Most benchmarks focus on short answers or single-step tasks; DRACO targets the harder problem of long-form, multi-hop research outputs and the systems that generate them. By pairing 100 anonymized, real-user research queries with detailed, expert-curated rubrics, DRACO makes it possible to measure not just surface correctness but synthesis, attribution, and harmful-error penalties in a reproducible way.
What Sets It Apart
- Real-world provenance: tasks are sampled from Perplexity Deep Research usage and then systematically augmented (persona, scope, temporal/geographic breadth) to reflect realistic, challenging information needs.
- Expert rubrics at scale: each task includes a JSON-encoded rubric with ~30–60 criteria (avg ≈40) organized into four axes—factual accuracy, breadth-and-depth-of-analysis, presentation-quality, and citation-quality—with integer weights (positive rewards and negative penalties) for fine-grained scoring.

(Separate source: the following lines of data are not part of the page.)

(** The executor for the next block has the next number. *)
Lemma created_next oracle now s (e : Proc) bk :
  chain_inv s -> 0 <= ins_number p0 ->
  create_new_executor_for_next_block latest_state new_bouncer execution_flags oracle now (sy_backend s)
    = Some (Ok (e, bk)) ->
  forall producer v, iv_executor producer = length (sy_executors s) ->
  chain_inv (mkSys producer (sy_executors s ++ [e]) bk (sy_outputs s) v).
Proof.
  intros Hinv H0 Hcr producer v Hex Hb. destruct (Hinv Hb) as [blks H].
  destruct (chained_last _ _ H) as (l & p & Hlp & Hpn). pose proof (closed_blocks_length _ _ H) as Hlen.
  pose proof (ch_sorted _ _ H) as Hs. pose proof (ch_db _ _ H) as Hdb. rewrite Hlp in Hs, Hdb.
  unfold in_bounds in Hb. simpl in Hb.
  unfold create_new_executor_for_next_block in Hcr. rewrite Hdb in Hcr.
  destruct (next_env_last oracle now (bk_context_generator (sy_backend s)) l p Hs ltac:(lia) ltac:(lia))
    as (env & gen & Hne & Hnum).
  rewrite Hne in Hcr. injection Hcr as <- <-. exists blks. destruct H as [H1 H2 H3 H4 H5].
  split; try done. simpl. intros _ e'. rewrite Hex, lookup_app_r, Nat.sub_diag by lia. intros [= <-].
  simpl. lia.
Qed.
Lemma storage_answers chain snap db fc a k :
  tables_ok chain snap -> faithful fc ->
  let r := (fork_latest_storage fc snap a k db).1 in
  let v := match latest_of (storage_log chain) {| csk_contract_address := a; csk_key := k |} with
           | Some v => Some v
           | None => remote_storage a k
           end in
  reads fc r v.
Proof.
  intros Hs (_ & _ & F3). unfold fork_latest_storage. rewrite latest_storage_row.
  destruct (Hs a) as [_ [_ Hg]]. specialize (Hg k). specialize (F3 a k). simpl in Hg.
  destruct (row_get _ k) as [v|] eqn:Hr.
  { destruct Hg as [<-|[-> <-]]; split; try (by left); done. }
  assert (latest_of (storage_log chain) {| csk_contract_address := a; csk_key := k |} = None) as ->
    by (by destruct Hg as [<-|[? _]]).
  assert (available fc -> is_ok (fc_get_storage fc a k)) as Hav by (intros (_ & _ & A); auto).
  destruct (fc_get_storage fc a k) as [v|e]; simpl; [|split; [by right|naive_solver]].
  specialize (F3 _ eq_refl) as ->. destruct (remote_storage a k); split; try (by left); done.
Qed.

- Safety-aware scoring: negative-weight criteria explicitly encode harmful or dangerous errors (stronger penalties for hazardous medical guidance), so systems that make risky assertions are penalized in the raw score.
- Reproducible judge protocol: evaluation is designed for an LLM-as-judge setup where a judge model assesses each criterion (MET/UNMET) to compute normalized task scores, enabling comparability across systems and runs.
Who it's for and tradeoffs
Great fit if you need to benchmark agentic research systems that browse, retrieve, and synthesize heterogeneous sources (e.g., RAG agents, web-enabled LLMs, multi-step research assistants). Use DRACO to compare citation practices, detect brittle reasoning, and measure how systems handle complex multi-source synthesis. Look elsewhere if you only need short QA, classification, or token-level benchmarks—DRACO is intentionally heavyweight (long tasks, many rubric checks) and reflects a static snapshot of information from late 2025, so it won't replace domain-specific, continuously updated evaluation suites. Also expect some score variance depending on judge-model choice and configuration.